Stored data
+++++

Fixpoint decrypt_children (i : info) (from : JID) (serverTS now : Z) (f : flags) (l : list Node) : cm flags :=
  match l with
  | [] => mret f
  | c :: l => f ← decrypt_child i from serverTS now f c; decrypt_children i from serverTS now f l
  end.

Definition with_alt (lid : JID) (i : info) : info :=
  let s := info_source i in
  source.mkInfo (mkSource (Chat s) (Sender s) (IsFromMe s) (IsGroup s) (AddressingMode s) lid (RecipientAlt s)
      (BroadcastListOwner s) (BroadcastRecipients s))
    (ID i) (ServerID i) (source.Timestamp i) (PushName i) (Category i) (Type_ i) (source.Edit i) (Multicast i) (VerifiedName i)
    (info_bot i) (info_meta i) (MediaType i).

(** The address the sessions are under; a LID that had to be looked up is put into
    the message's source. *)
Definition sender_identity (i : info) : JID * info * list (effect R) :=
  let src := info_source i in
  if bool_decide (Server (Sender src) = DefaultUserServer) && negb (IsBot (Sender src)) then
    if bool_decide (Server (SenderAlt src) = HiddenUserServer) then (SenderAlt src, i, [Migrate (Sender src) (SenderAlt src)])
    else
      match lid_for_pn W (Sender src) with
      | None => (Sender src, i, [])
      | Some lid => if IsEmpty lid then (Sender src, i, []) else (lid, with_alt lid i, [Migrate (Sender src) lid])
      end
  else (Sender src, i, []).

Definition final_answer (f : flags) : list (effect R) :=
  if negb (recognizedStanza f) then [SendAck NackUnrecognizedStanza]
  else if protobufFailed f then [SendAck NackInvalidProtobuf]
  else [SendMessageReceipt].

+++++

• Task goal: Each line in the data that holds the string "Migrate" should be found and copied.

• Solution to the problem:
    if bool_decide (Server (SenderAlt src) = HiddenUserServer) then (SenderAlt src, i, [Migrate (Sender src) (SenderAlt src)])
      | Some lid => if IsEmpty lid then (Sender src, i, []) else (lid, with_alt lid i, [Migrate (Sender src) lid])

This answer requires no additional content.